Esto ampliaría la producción de la que hoy es una mina madura, que según estimaciones podía quedarse sin mineral cerca de 2029.

Otra de las alternativas es que Lama vuele solo y sea autosustentable. Para esto Barrick debería encontrar mineral suficiente de modo que sea factible la explotación.

Esa zona de la Cordillera de los Andes debería dar una sorpresa, ya que debería justificar la construcción de nueva infraestructura. La última opción es, cuando alguna de las anteriores funcione, reactivar la idea binacional y sumar Pascua a la explotación. Para esto, Barrick no renunció a los derechos mineros del área.

Los dos proyectos de Barrick en Iglesia, San Juan, están a unos pocos kilómetros de distancia, por lo que se podría tratar el material de Lama en la actual mina Veladero.

Qué fue lo que frenó a Barrick en Chile

Pascua Lama fue anunciada como la primera mina binacional entre Argentina y Chile, se iba a convertir en la explotación de oro y plata más grande del país.

Si bien empezó su construcción, solo alcanzó a destapar el 31% de su yacimiento y no pudo extraer oro. Esto se debió a que en 2013 la empresa canadiense incumplió la normativa chilena y la justicia ambiental frenó los avances.

El incidente ocurrió ese mismo año, cuando un alud extraordinario de roca y barro avanzó sobre un área con vegas (ecosistemas de plantas que pueden soportar la altura de la cordillera). Esto, entendió la autoridad chilena, sucedió porque el plan de manejo de aguas de la empresa no respondía al nivel requerido, lo cual le valió a la minera la suspensión de las obras de construcción y movilización de material.

La causa avanzó y finalmente en 2020 la Corte Suprema de Chile ratificó el cierre de mina y la empresa no apeló esta decisión. En cambio, empezó a trabajar en el plan de remediación.

En su comunicado de este martes, el CEO de la compañía, Mark Bristow, aseguró que “desde 2019, Barrick ha emprendido una transformación global. En Chile, aprendimos del pasado, y un nuevo equipo viene trabajando en el cierre de Pascua durante los últimos tres años”.

Mientras tanto, para Lama en Argentina, también estamos priorizando una reevaluación integral basada en nuevos esfuerzos de exploración en todo el distrito y la utilización de la infraestructura ya construida»

Mark Bristow, CEO de Barrick

El fruto de este trabajo, que es la Evaluación de Impacto Ambiental, es el que ahora las comunidades y las autoridades mineras chilenas analizarán.

Si es aprobado, empezará el plan para las tareas que, según el empresario, lograrán “restablecer el área a condiciones naturales”.

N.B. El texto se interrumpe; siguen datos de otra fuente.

(* ===== verification/KV.v ===== *)
(** * Ordered key-value stores

    The embedded database ([github.com/cockroachdb/pebble]) is not part of the
    repository: the class [Pebble] lists the operations the code calls and what their
    documentation promises, for operations that report no error.  Keys are compared as
    byte strings ([bytes.Compare]).  [map_pebble] is a concrete instance.  The file also
    has the order of the fixed-width numbers ([%020d], [%016x]) that the keys contain. *)
From stdpp Require Export sorting.
From Stdlib Require Import Ascii.
From S2P Require Import Prelude GoStrings.

#[global] Open Scope Z_scope.

(** ** [bytes.Compare]: lexicographic order *)

Fixpoint lex_leb (l k : list ascii) : bool :=
  match l, k with
  | [], _ => true
  | _ :: _, [] => false
  | a :: l, b :: k =>
      if (byteval a <? byteval b) then true
      else if (byteval a =? byteval b) then lex_leb l k else false
  end.

Definition str_le (s t : string) : Prop := lex_leb (chars s) (chars t) = true.
Definition str_lt (s t : string) : Prop := ~ str_le t s.

#[global] Instance str_le_dec s t : Decision (str_le s t).
Proof. unfold str_le. apply _. Defined.
#[global] Instance str_lt_dec s t : Decision (str_lt s t).
Proof. unfold str_lt. apply _. Defined.

Lemma byteval_inj a b : byteval a = byteval b -> a = b.
Proof. intros H. by rewrite <-(byte_ascii_byteval a), H, byte_ascii_byteval. Qed.

Ltac byte_cases :=
  repeat match goal with
  | |- context [?x <? ?y] => destruct (Z.ltb_spec x y)
  | |- context [?x =? ?y] => destruct (Z.eqb_spec x y)
  | H : context [?x <? ?y] |- _ => destruct (Z.ltb_spec x y)
  | H : context [?x =? ?y] |- _ => destruct (Z.eqb_spec x y)
  end.

Lemma lex_refl l : lex_leb l l = true.
Proof. induction l; simpl; byte_cases; try done; lia. Qed.

Lemma lex_total l k : lex_leb l k = true \/ lex_leb k l = true.
Proof. revert k. induction l as [|a l IH]; intros [|b k]; simpl; byte_cases; auto; lia. Qed.

Lemma lex_trans l k m : lex_leb l k = true -> lex_leb k m = true -> lex_leb l m = true.
Proof.
  revert k m. induction l as [|a l IH]; intros [|b k] [|c m]; simpl; try done.
  byte_cases; intros; try done; try lia. eauto.
Qed.

Lemma lex_antisym l k : lex_leb l k = true -> lex_leb k l = true -> l = k.
Proof.
  revert k. induction l as [|a l IH]; intros [|b k]; simpl; try done.
  byte_cases; intros; try done; try lia. f_equal; [by apply byteval_inj|eauto].
Qed.

Lemma lex_app p l k : lex_leb (p ++ l) (p ++ k) = lex_leb l k.
Proof. induction p; simpl; [done|]. byte_cases; done || lia. Qed.

#[global] Instance str_le_total : Total str_le.
Proof. intros s t. apply lex_total. Qed.
#[global] Instance str_le_trans : Transitive str_le.
Proof. intros s t u. apply lex_trans. Qed.
#[global] Instance str_le_refl : Reflexive str_le.
Proof. intros s. apply lex_refl. Qed.

Lemma str_le_antisym s t : str_le s t -> str_le t s -> s = t.
Proof. intros. apply (inj chars). by apply lex_antisym. Qed.

Lemma str_le_app p s t : str_le (p +:+ s) (p +:+ t) <-> str_le s t.
Proof. unfold str_le. by rewrite !chars_app, lex_app. Qed.

Lemma str_lt_app p s t : str_lt (p +:+ s) (p +:+ t) <-> str_lt s t.
Proof. unfold str_lt. by rewrite str_le_app. Qed.

Lemma str_lt_le s t : str_lt s t -> str_le s t.
Proof. intros H. by destruct (total str_le s t). Qed.

(** ** Fixed-width numbers *)

(** The [w] low digits of [n] in a base of at most 16, most significant first. *)
Fixpoint fixed (base : Z) (w : nat) (n : Z) : list ascii :=
  match w with
  | O => []
  | S w => fixed base w (n / base) ++ [byte_ascii (if n `mod` base <? 10 then 48 + n `mod` base
                                                   else 87 + n `mod` base)]
  end.

(** [fmt.Sprintf("%020d", n)] and [fmt.Sprintf("%016x", n)] of a [uint64]: it has at most
    20 decimal and 16 hexadecimal digits. *)
Definition dec020 (n : Z) : string := String.string_of_list_ascii (fixed 10 20 n).
Definition hex016 (n : Z) : string := String.string_of_list_ascii (fixed 16 16 n).

Lemma length_fixed base w n : length (fixed base w n) = w.
Proof. revert n. induction w; intros n; simpl; [done|]. rewrite length_app, IHw. simpl. lia. Qed.

Lemma lex_app_same l k a b :
  length l = length k ->
  lex_leb (l ++ a) (k ++ b) = if decide (l = k) then lex_leb a b else lex_leb l k.
Proof.
  revert k. induction l as [|x l IH]; intros [|y k] Hl; try done.
  injection Hl as Hl. cbn [lex_leb app]. case_decide as Heq.
  - simplify_eq. destruct (Z.ltb_spec (byteval y) (byteval y)); [lia|].
    rewrite Z.eqb_refl, IH by done. by rewrite decide_True.
  - byte_cases; try done. rewrite IH by done. case_decide; [|done]. subst. destruct Heq.
    f_equal. by apply byteval_inj.
Qed.

Section digits.
Context (base : Z) (Hb : 2 <= base <= 16).

Lemma digit_mono a b :
  0 <= a < base -> 0 <= b < base ->
  let d x := byteval (byte_ascii (if x <? 10 then 48 + x else 87 + x)) in
  (d a < d b <-> a < b) /\ (d a = d b <-> a = b).
Proof using Hb.
  intros Ha Hb'. unfold byteval, byte_ascii.
  assert (forall x, 0 <= x < base ->
    Z.of_N (N_of_ascii (ascii_of_N (Z.to_N (if x <? 10 then 48 + x else 87 + x)))) =
    (if x <? 10 then 48 + x else 87 + x)) as E.
  { intros x Hx. rewrite N_ascii_embedding; [|destruct (Z.ltb_spec x 10); lia].
    destruct (Z.ltb_spec x 10); lia. }
  simpl. rewrite !E by done. destruct (Z.ltb_spec a 10), (Z.ltb_spec b 10); lia.
Qed.

(** On numbers that fit, the text is ordered like the numbers. *)
Lemma fixed_order w n m :
  0 <= n < base ^ Z.of_nat w -> 0 <= m < base ^ Z.of_nat w ->
  (lex_leb (fixed base w n) (fixed base w m) = true <-> n <= m) /\
  (fixed base w n = fixed base w m -> n = m).
Proof using Hb.
  revert n m. induction w as [|w IH]; intros n m Hn Hm.
  { change (base ^ Z.of_nat 0) with 1 in *. simpl. split; [|lia]. split; [lia|done]. }
  rewrite Nat2Z.inj_succ, Z.pow_succ_r in Hn, Hm by lia. simpl.
  assert (0 <= n / base < base ^ Z.of_nat w) as Hn' by
    (split; [apply Z.div_pos; lia|apply Z.div_lt_upper_bound; lia]).
  assert (0 <= m / base < base ^ Z.of_nat w) as Hm' by
    (split; [apply Z.div_pos; lia|apply Z.div_lt_upper_bound; lia]).
  destruct (IH _ _ Hn' Hm') as [IH1 IH2].
  pose proof (Z.div_mod n base) as En. pose proof (Z.div_mod m base) as Em.
  pose proof (Z.mod_pos_bound n base) as Bn. pose proof (Z.mod_pos_bound m base) as Bm.
  destruct (digit_mono (n `mod` base) (m `mod` base)) as [D1 D2]; [lia..|]. cbv zeta in D1, D2.
  split.
  - rewrite lex_app_same by (by rewrite !length_fixed). case_decide as Heq.
    + apply IH2 in Heq. simpl. byte_cases; split; intros; try done; nia.
    + rewrite IH1. assert (n / base <> m / base) by (intros E; apply Heq; by rewrite E). nia.
  - intros [E1 E2]%app_inj_tail. apply IH2 in E1.
    assert (n `mod` base = m `mod` base) as E3 by (apply D2; by f_equal). rewrite En, Em, E1, E3; lia.
Qed.
End digits.

Lemma chars_of_list l : chars (String.string_of_list_ascii l) = l.
Proof. apply String.list_ascii_of_string_of_list_ascii. Qed.

Lemma length_dec020 n : length (chars (dec020 n)) = 20%nat.
Proof. unfold dec020. rewrite chars_of_list. apply length_fixed. Qed.

Lemma dec020_order n m :
  0 <= n < 2 ^ 64 -> 0 <= m < 2 ^ 64 ->
  (str_le (dec020 n) (dec020 m) <-> n <= m) /\ (dec020 n = dec020 m -> n = m).
Proof.
  intros Hn Hm. destruct (fixed_order 10 ltac:(lia) 20 n m) as [H1 H2]; [lia..|].
  unfold str_le, dec020. rewrite !chars_of_list. split; [done|].
  intros E. apply (f_equal chars) in E. rewrite !chars_of_list in E. auto.
Qed.

Lemma hex016_order n m :
  0 <= n < 2 ^ 64 -> 0 <= m < 2 ^ 64 ->
  (str_le (hex016 n) (hex016 m) <-> n <= m) /\ (hex016 n = hex016 m -> n = m).
Proof.
  intros Hn Hm. destruct (fixed_order 16 ltac:(lia) 16 n m) as [H1 H2]; [lia..|].
  unfold str_le, hex016. rewrite !chars_of_list. split; [done|].
  intros E. apply (f_equal chars) in E. rewrite !chars_of_list in E. auto.
Qed.

(** Strings with prefixes of one length are compared prefix first. *)
Lemma str_le_prefix p q s t :
  length (chars p) = length (chars q) ->
  str_le (p +:+ s) (q +:+ t) <-> if decide (p = q) then str_le s t else str_le p q.
Proof.
  intros Hl. unfold str_le. rewrite !chars_app, lex_app_same by done.
  destruct (decide (p = q)) as [->|Hne]; [by rewrite decide_True|].
  rewrite decide_False; [done|]. intros E. by apply Hne, (inj chars).
Qed.

(** ** The database: values are byte slices *)

Abbreviation bytes := (list Z).

(** Writes: [Some v] sets a key and [None] deletes it. *)
Definition apply_op (m : gmap string bytes) (o : string * option bytes) : gmap string bytes :=
  match o.2 with Some v => <[o.1 := v]> m | None => delete o.1 m end.
Definition apply_ops (l : list (string * option bytes)) (m : gmap string bytes) : gmap string bytes :=
  foldl apply_op m l.

Definition in_range (lo hi k : string) : Prop := str_le lo k /\ str_lt k hi.

Class Pebble := {
  DB : Type;
  Batch : Type;
  (** the entries of the database, and the writes of a batch, oldest first *)
  db_entries : DB -> gmap string bytes;
  batch_ops : Batch -> list (string * option bytes);
  NewIndexedBatch : DB -> Batch;
  NewBatch : DB -> Batch;
  batch_Set : string -> bytes -> Batch -> Batch * option string;
  batch_Delete : string -> Batch -> Batch * option string;
  batch_Get : DB -> Batch -> string -> string + option bytes;   (* [None]: [ErrNotFound] *)
  batch_Count : Batch -> Z;
  batch_Commit : Batch -> DB -> DB * option string;
  db_Set : string -> bytes -> DB -> DB * option string;
  db_Delete : string -> DB -> DB * option string;
  db_Get : DB -> string -> string + option bytes;
  (** the entries an iterator with these bounds visits; then [iter.Error()] *)
  db_Iter : DB -> string -> string -> string + list (string * bytes) * option string;
  (** an iterator without bounds over a snapshot; the entries [SeekGE] and the calls of
      [Next] after it visit, up to the first that is not valid; then [iter.Error()] *)
  SnapIter : Type;
  iter_entries : SnapIter -> gmap string bytes;
  db_NewIter : DB -> string + SnapIter;
  iter_SeekGE : SnapIter -> string -> list (string * bytes) * option string;
  db_Close : DB -> option string;

  new_batch_ops : forall d, batch_ops (NewIndexedBatch d) = [];
  new_plain_batch_ops : forall d, batch_ops (NewBatch d) = [];
  batch_Set_ops : forall k v b b', batch_Set k v b = (b', None) -> batch_ops b' = batch_ops b ++ [(k, Some v)];
  batch_Delete_ops : forall k b b', batch_Delete k b = (b', None) -> batch_ops b' = batch_ops b ++ [(k, None)];
  batch_Get_view : forall d b k v,
    batch_Get d b k = inr v -> v = apply_ops (batch_ops b) (db_entries d) !! k;
  batch_Count_ops : forall b, batch_Count b = Z.of_nat (length (batch_ops b));
  batch_Commit_entries : forall b d d',
    batch_Commit b d = (d', None) -> db_entries d' = apply_ops (batch_ops b) (db_entries d);
  db_Set_entries : forall k v d d', db_Set k v d = (d', None) -> db_entries d' = <[k := v]> (db_entries d);
  db_Delete_entries : forall k d d', db_Delete k d = (d', None) -> db_entries d' = delete k (db_entries d);
  db_Get_entries : forall d k v, db_Get d k = inr v -> v = db_entries d !! k;
  db_Iter_elem : forall d lo hi l,
    db_Iter d lo hi = inr (l, None) ->
    forall k v, (k, v) ∈ l <-> db_entries d !! k = Some v /\ in_range lo hi k;
  db_Iter_sorted : forall d lo hi l, db_Iter d lo hi = inr (l, None) -> StronglySorted str_lt l.*1;
  db_NewIter_entries : forall d i, db_NewIter d = inr i -> iter_entries i = db_entries d;
  iter_SeekGE_elem : forall i lo l, iter_SeekGE i lo = (l, None) ->
    forall k v, (k, v) ∈ l <-> iter_entries i !! k = Some v /\ str_le lo k;
  iter_SeekGE_sorted : forall i lo l, iter_SeekGE i lo = (l, None) -> StronglySorted str_lt l.*1;
}.

(** ** A concrete instance *)

Definition key_le (x y : string * bytes) : Prop := str_le x.1 y.1.

#[global] Instance in_range_dec lo hi k : Decision (in_range lo hi k).
Proof. unfold in_range. apply _. Defined.
#[global] Instance key_le_dec : RelDecision key_le.
Proof. intros x y. unfold key_le. apply _. Defined.
#[global] Instance key_le_total : Total key_le.
Proof. intros x y. apply (total str_le). Qed.
#[global] Instance key_le_trans : Transitive key_le.
Proof. intros x y z. apply str_le_trans. Qed.

Definition map_iter (m : gmap string bytes) (lo hi : string) : list (string * bytes) :=
  merge_sort key_le (filter (fun x => in_range lo hi x.1) (map_to_list m)).

Lemma map_iter_elem m lo hi k v :
  (k, v) ∈ map_iter m lo hi <-> m !! k = Some v /\ in_range lo hi k.
Proof.
  unfold map_iter. rewrite merge_sort_Permutation, list_elem_of_filter, elem_of_map_to_list. simpl. tauto.
Qed.

Lemma strict_sorted (l : list (string * bytes)) :
  NoDup l.*1 -> StronglySorted key_le l -> StronglySorted str_lt l.*1.
Proof.
  intros Hnd Hs. induction Hs as [|x l Hs IH Hx]; simpl in *; [constructor|].
  apply NoDup_cons in Hnd as [Hn Hnd]. constructor; [auto|].
  rewrite Forall_fmap. eapply Forall_impl; [apply Forall_and; split; [exact Hx|]|].
  - apply Forall_forall. intros y Hy. exact (list_elem_of_fmap_2 fst l y Hy).
  - intros y [Hle Hy] Hle'. apply Hn. simpl in *. by rewrite (str_le_antisym x.1 y.1).
Qed.

Lemma map_iter_sorted m lo hi : StronglySorted str_lt (map_iter m lo hi).*1.
Proof.
  apply strict_sorted; [|apply StronglySorted_merge_sort; apply _].
  unfold map_iter. rewrite merge_sort_Permutation.
  eapply sublist_NoDup; [apply (NoDup_fst_map_to_list m)|]. apply fmap_sublist, sublist_filter.
Qed.

Definition map_seek (m : gmap string bytes) (lo : string) : list (string * bytes) :=
  merge_sort key_le (filter (fun x => str_le lo x.1) (map_to_list m)).

Lemma map_seek_elem m lo k v : (k, v) ∈ map_seek m lo <-> m !! k = Some v /\ str_le lo k.
Proof.
  unfold map_seek. rewrite merge_sort_Permutation, list_elem_of_filter, elem_of_map_to_list. simpl. tauto.
Qed.

Lemma map_seek_sorted m lo : StronglySorted str_lt (map_seek m lo).*1.
Proof.
  apply strict_sorted; [|apply StronglySorted_merge_sort; apply _].
  unfold map_seek. rewrite merge_sort_Permutation.
  eapply sublist_NoDup; [apply (NoDup_fst_map_to_list m)|]. apply fmap_sublist, sublist_filter.
Qed.

Program Definition map_pebble : Pebble := {|
  DB := gmap string bytes;
  Batch := list (string * option bytes);
  db_entries d := d;
  batch_ops b := b;
  NewIndexedBatch _ := [];
  NewBatch _ := [];
  batch_Set k v b := (b ++ [(k, Some v)], None);
  batch_Delete k b := (b ++ [(k, None)], None);
  batch_Get d b k := inr (apply_ops b d !! k);
  batch_Count b := Z.of_nat (length b);
  batch_Commit b d := (apply_ops b d, None);
  db_Set k v d := (<[k := v]> d, None);
  db_Delete k d := (delete k d, None);
  db_Get d k := inr (d !! k);
  db_Iter d lo hi := inr (map_iter d lo hi, None);
  SnapIter := gmap string bytes;
  iter_entries i := i;
  db_NewIter d := inr d;
  iter_SeekGE i lo := (map_seek i lo, None);
  db_Close _ := None;
|}.
Solve All Obligations with (intros; simplify_eq/=; done || apply map_iter_sorted || apply map_iter_elem || apply map_seek_sorted || apply map_seek_elem).

(** A database on which no operation fails. *)
Record reliable `{Pebble} : Prop := {
  ok_Set : forall k v b, (batch_Set k v b).2 = None;
  ok_Delete : forall k b, (batch_Delete k b).2 = None;
  ok_Commit : forall b d, (batch_Commit b d).2 = None;
  ok_db_Set : forall k v d, (db_Set k v d).2 = None;
  ok_db_Delete : forall k d, (db_Delete k d).2 = None;
  ok_Get : forall d k, exists v, db_Get d k = inr v;
  ok_Iter : forall d lo hi, exists l, db_Iter d lo hi = inr (l, None);
  ok_NewIter : forall d, exists i, db_NewIter d = inr i;
  ok_SeekGE : forall i lo, (iter_SeekGE i lo).2 = None;
}.

Lemma map_reliable : @reliable map_pebble.
Proof. by split; intros; eauto. Qed.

Para el diseño del nuevo plan, también trabajaron las comunidades cercanas al proyecto, por lo que habría un acuerdo con estos actores sociales clave.

El trabajo se enfocará en reestablecer los flujos hidrológicos a “la condición natural que tendrían si Pascua no estuviera”.

Trabajarán en etapas para eliminar toda la infraestructura que se instaló en la zona y tienen un plan de inversión de 136 millones de dólares durante casi 10 años, que incluyen remediación y monitoreo con participación ciudadana.